(** The search stage: the answer is the member closest to the target. *)
Lemma search_stage hub nodes members self w n nonce target level d start :
  overlay hub nodes w → entries_on_side nodes members w → linked_level0 nodes members w →
  members ⊆ dom nodes → nodes !! node_id self = Some self →
  waiter_map (request_id_map self) w !! nonce = None →
  start ∈ members → reaches d start target → level < LOOKUP_TABLE_LEVELS →
  size members ≤ n →
  ∃ r l w', let res := MkIdSearchRes nonce target l r in
    closest members d target r ∧ settled self w w'
    ∧ eager (send_search_by_id_req (Network0 := mock_network (S (S n))) self start nonce target level d)
        w (Ok res) w'.
Proof using Type*.
  intros Hov Hside Hlink Hdom Hself Hf Hstart Hreach Hlvl Hn.
  destruct (nodes !! start) as [b|] eqn:Eb; last first.
  { apply not_elem_of_dom in Eb. by destruct Eb; apply Hdom. }
  destruct (requested_spec self nonce AsyncSearch w Hf) as (Et1 & En1 & _ & _).
  set (w1 := requested self nonce AsyncSearch w) in *.
  assert (Hov1 : overlay hub nodes w1) by by eapply (settled_overlay self).
  destruct (search_handled hub nodes members w1 n start b (node_id self)
    (MkIdSearchReq nonce target (node_id self) level d) self)
    as (r & l & w2 & Hc & Er & Ep); try done.
  { intros i b' l d' e. rw (same_tables_slots w w1 _ Et1). apply Hside. }
  { intros i b' d'. rw (same_tables_slots w w1 _ Et1). apply Hlink. }
  { etrans; [apply ahead_size|done]. }
  cbn [isq_direction isq_target isq_nonce] in *.
  rw search_response_resolved in Er. injection Er as Er.
  set (res := MkIdSearchRes nonce target l r) in *.
  destruct (round_trip self nonce AsyncSearch (SearchByIdResponse res) (ReplySearch res) w w1)
    as (Hp & Et & En & Em); try done.
  exists r, l, (ended self nonce (MkReceiver (A := IdSearchRes) (new_chan w))
    (resolved self nonce (SearchByIdResponse res) w1)).
  split; [done|]. split; [|eapply search_answered].
  - split_and!; [by rw Et|done|done].
  - apply (send_registered_ok hub _ _ (node_id self) _ _ b); [by eapply ov_registered..|].
    rw Ep. f_equal. f_equal. symmetry. exact Er.
  - exact Hp.
Qed.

⁂

Task objective — To answer, copy each line from the material above that has the word "Hdom".

Solved exercise —
  intros Hov Hside Hlink Hdom Hself Hf Hstart Hreach Hlvl Hn.
  { apply not_elem_of_dom in Eb. by destruct Eb; apply Hdom. }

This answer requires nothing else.